TASK BRIEF:
Every line below that carries the word "Coord" needs to be copied.

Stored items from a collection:

————————

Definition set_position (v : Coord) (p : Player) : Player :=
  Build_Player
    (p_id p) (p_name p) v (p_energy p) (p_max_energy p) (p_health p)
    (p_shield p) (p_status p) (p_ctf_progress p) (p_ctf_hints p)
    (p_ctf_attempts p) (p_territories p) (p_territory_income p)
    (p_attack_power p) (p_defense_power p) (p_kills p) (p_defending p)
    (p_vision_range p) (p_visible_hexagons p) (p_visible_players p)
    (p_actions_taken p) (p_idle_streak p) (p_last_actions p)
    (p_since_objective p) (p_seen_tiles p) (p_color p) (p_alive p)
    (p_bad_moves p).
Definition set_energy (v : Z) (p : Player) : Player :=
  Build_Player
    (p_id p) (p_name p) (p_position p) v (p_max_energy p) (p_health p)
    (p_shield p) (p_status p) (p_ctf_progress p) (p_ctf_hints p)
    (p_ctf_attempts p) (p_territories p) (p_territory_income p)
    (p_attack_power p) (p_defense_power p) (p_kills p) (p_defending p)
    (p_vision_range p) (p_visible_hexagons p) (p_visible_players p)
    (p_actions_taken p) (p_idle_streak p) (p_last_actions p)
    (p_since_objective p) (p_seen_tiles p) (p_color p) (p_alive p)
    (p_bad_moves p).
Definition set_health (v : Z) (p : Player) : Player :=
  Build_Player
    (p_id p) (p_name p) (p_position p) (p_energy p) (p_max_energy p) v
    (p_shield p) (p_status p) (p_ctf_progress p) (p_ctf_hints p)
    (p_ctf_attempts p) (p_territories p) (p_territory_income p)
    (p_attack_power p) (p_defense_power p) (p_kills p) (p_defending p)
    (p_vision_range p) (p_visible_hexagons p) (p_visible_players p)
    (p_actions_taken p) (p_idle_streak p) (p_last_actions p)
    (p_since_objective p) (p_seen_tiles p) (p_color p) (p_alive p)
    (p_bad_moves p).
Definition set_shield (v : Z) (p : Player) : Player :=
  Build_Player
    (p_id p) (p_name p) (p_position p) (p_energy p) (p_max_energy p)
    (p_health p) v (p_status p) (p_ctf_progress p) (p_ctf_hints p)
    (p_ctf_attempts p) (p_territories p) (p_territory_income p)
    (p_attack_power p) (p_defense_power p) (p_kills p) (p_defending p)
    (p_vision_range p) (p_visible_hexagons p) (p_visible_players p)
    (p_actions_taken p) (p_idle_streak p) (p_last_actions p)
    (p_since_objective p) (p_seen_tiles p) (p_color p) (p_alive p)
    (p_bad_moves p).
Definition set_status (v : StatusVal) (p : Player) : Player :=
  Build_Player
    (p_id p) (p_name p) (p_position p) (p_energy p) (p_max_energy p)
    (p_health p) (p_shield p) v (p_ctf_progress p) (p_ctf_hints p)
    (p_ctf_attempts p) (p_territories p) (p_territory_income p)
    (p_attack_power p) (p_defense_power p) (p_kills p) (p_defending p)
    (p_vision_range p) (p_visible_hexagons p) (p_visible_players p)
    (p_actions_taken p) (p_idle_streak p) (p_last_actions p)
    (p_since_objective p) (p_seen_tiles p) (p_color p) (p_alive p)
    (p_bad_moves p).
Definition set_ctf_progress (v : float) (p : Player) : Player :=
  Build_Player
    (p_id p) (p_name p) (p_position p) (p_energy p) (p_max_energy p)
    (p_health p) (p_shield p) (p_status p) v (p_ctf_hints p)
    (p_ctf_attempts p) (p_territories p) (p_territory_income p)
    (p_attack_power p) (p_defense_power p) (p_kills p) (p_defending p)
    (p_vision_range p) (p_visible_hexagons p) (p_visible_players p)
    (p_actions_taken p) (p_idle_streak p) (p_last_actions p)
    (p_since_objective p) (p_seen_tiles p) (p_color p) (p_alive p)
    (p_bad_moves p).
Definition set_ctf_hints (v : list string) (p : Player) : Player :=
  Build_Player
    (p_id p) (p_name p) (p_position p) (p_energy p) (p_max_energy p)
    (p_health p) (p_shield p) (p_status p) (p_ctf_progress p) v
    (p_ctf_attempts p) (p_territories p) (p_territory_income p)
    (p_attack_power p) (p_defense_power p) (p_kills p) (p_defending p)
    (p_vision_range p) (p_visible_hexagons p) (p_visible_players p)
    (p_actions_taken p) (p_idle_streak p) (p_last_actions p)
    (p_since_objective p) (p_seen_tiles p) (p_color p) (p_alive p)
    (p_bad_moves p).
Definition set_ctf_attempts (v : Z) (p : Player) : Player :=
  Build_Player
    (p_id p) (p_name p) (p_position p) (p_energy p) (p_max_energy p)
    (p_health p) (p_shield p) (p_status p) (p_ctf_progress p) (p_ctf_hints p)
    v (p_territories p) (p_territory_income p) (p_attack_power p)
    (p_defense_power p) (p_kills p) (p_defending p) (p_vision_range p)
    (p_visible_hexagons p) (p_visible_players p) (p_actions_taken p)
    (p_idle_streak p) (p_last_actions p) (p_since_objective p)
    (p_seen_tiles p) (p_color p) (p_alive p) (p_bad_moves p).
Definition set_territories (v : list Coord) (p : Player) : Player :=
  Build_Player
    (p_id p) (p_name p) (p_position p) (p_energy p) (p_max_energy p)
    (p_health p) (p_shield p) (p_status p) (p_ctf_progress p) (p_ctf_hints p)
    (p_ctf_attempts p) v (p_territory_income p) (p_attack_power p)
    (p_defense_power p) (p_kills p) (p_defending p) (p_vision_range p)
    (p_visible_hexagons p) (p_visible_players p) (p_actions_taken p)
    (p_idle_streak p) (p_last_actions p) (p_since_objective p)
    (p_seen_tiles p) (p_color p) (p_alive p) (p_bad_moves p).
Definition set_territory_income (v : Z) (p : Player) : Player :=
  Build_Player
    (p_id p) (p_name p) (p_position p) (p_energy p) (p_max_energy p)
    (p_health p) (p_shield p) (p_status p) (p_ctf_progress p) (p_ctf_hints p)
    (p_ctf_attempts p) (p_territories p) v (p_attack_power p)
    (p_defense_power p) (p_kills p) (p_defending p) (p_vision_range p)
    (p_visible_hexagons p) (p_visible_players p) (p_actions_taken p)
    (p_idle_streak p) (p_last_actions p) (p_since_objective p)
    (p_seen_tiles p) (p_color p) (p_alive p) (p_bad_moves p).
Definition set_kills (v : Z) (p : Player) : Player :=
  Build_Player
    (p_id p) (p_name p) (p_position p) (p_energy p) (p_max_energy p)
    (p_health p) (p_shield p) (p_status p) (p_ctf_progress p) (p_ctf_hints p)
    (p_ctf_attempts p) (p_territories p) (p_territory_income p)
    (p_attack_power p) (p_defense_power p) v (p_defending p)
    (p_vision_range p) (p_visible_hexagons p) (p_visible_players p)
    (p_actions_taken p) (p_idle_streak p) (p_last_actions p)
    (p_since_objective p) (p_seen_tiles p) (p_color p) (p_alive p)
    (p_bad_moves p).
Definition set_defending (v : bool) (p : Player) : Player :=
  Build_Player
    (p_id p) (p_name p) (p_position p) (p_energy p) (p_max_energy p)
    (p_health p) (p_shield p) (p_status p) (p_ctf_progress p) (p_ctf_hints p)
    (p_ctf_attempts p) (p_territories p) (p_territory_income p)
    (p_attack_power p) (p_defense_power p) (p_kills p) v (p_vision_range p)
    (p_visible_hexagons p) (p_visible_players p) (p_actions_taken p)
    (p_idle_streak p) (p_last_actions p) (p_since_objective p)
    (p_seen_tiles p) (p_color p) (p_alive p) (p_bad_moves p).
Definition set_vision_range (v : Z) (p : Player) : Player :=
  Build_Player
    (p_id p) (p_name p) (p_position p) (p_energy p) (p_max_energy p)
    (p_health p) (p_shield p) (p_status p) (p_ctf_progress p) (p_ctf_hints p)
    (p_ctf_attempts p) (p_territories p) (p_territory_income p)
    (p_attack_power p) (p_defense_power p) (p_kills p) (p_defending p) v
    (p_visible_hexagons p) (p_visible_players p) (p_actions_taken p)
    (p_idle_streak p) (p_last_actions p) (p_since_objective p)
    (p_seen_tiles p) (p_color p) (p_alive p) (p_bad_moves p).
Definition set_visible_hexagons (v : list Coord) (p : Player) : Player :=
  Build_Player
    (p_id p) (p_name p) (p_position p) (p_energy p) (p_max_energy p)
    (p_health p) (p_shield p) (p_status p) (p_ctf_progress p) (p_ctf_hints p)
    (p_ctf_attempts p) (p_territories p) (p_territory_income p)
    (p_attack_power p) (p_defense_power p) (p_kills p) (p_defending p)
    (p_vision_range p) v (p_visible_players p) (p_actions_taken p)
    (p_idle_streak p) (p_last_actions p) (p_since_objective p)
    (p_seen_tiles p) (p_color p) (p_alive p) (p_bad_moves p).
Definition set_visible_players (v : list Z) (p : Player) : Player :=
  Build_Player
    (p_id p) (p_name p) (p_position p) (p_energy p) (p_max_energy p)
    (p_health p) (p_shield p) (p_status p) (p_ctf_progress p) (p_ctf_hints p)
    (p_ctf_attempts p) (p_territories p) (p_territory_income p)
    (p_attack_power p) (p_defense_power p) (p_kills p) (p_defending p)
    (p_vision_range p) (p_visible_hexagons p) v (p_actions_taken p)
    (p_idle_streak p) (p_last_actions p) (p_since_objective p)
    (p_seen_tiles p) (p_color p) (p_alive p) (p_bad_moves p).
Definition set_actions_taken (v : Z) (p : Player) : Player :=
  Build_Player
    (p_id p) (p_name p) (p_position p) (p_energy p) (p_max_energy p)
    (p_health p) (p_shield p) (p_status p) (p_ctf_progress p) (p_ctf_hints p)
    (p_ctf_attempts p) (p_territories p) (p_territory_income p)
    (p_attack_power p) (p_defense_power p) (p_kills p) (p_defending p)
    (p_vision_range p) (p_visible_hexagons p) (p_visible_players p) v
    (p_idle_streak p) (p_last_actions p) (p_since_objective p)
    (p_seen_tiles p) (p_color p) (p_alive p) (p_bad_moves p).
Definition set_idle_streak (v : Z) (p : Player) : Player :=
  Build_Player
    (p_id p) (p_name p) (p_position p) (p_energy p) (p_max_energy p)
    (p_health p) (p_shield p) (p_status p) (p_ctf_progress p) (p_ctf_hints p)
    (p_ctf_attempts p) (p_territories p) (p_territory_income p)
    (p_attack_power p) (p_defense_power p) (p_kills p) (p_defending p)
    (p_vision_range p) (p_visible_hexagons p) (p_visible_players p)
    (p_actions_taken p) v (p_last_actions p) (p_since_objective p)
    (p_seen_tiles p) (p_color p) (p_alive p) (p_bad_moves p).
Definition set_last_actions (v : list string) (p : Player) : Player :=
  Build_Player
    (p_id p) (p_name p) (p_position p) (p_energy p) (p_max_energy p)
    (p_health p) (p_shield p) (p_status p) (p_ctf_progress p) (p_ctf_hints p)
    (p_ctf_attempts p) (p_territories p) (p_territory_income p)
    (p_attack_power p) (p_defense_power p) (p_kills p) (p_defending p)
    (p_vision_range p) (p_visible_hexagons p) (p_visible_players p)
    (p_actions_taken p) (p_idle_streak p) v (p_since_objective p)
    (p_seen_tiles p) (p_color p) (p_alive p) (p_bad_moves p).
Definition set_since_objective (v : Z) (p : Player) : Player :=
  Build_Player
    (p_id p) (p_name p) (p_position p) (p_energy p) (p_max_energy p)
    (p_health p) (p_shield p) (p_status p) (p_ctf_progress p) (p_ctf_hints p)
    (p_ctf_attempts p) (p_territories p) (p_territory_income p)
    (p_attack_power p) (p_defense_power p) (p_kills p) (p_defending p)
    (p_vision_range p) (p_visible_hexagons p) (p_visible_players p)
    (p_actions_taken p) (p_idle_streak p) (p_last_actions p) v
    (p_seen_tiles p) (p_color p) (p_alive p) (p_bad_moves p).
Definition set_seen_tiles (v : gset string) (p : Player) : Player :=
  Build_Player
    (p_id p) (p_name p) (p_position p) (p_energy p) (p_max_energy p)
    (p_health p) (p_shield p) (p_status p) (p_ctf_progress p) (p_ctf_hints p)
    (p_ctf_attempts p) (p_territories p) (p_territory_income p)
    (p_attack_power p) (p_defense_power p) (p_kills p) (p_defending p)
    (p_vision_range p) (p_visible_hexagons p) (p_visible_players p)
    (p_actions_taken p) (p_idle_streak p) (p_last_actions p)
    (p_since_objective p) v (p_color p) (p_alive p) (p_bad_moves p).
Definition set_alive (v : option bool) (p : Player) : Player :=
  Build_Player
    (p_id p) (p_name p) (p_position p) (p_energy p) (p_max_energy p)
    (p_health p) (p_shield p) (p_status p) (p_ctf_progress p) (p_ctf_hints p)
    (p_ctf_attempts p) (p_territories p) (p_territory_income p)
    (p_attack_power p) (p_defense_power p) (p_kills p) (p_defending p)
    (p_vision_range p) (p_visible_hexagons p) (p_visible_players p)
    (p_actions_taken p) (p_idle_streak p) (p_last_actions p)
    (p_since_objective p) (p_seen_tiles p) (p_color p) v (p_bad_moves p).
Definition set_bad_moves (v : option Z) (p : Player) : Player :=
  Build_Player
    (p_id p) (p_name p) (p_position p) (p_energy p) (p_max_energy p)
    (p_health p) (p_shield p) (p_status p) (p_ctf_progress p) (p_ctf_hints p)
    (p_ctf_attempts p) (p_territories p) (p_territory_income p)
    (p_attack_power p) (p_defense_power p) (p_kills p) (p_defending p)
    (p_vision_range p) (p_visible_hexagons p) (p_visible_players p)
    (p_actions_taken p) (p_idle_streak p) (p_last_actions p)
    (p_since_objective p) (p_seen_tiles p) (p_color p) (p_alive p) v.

————————

REPLY:
Definition set_position (v : Coord) (p : Player) : Player :=
Definition set_territories (v : list Coord) (p : Player) : Player :=
Definition set_visible_hexagons (v : list Coord) (p : Player) : Player :=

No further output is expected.